Exercise description:
Only lines that contain the word "half" are to be returned from the data below.

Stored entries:
===

Lemma updateParams_replaces_supplied_fields_witness :
  supplied FGrainSizeMs
    (mkPartial None (Some 12) None None None None None None None None)
  = None
  /\ supplied FDensity
       (mkPartial None (Some 12) None None None None None None None None)
     = Some 12
  /\ field_of FGrainSizeMs
       (paramsRef
          (exec (updateParams half
                   (mkPartial None (Some 12) None None None None None None
                      None None))
             default_engine))
     = field_of FGrainSizeMs (paramsRef default_engine)
  /\ field_of FDensity
       (paramsRef
          (exec (updateParams half
                   (mkPartial None (Some 12) None None None None None None
                      None None))
             default_engine))
     = 12.
Proof.
  split; [reflexivity|]. split; [reflexivity|]. split.
  - exact (proj1 (updateParams_replaces_supplied_fields half default_engine
                    (mkPartial None (Some 12) None None None None None None
                       None None)
                    FGrainSizeMs) eq_refl).
  - exact (proj2 (updateParams_replaces_supplied_fields half default_engine
                    (mkPartial None (Some 12) None None None None None None
                       None None)
                    FDensity) 12 eq_refl).
Defined.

===

Exercise result:
          (exec (updateParams half
          (exec (updateParams half
  - exact (proj1 (updateParams_replaces_supplied_fields half default_engine
  - exact (proj2 (updateParams_replaces_supplied_fields half default_engine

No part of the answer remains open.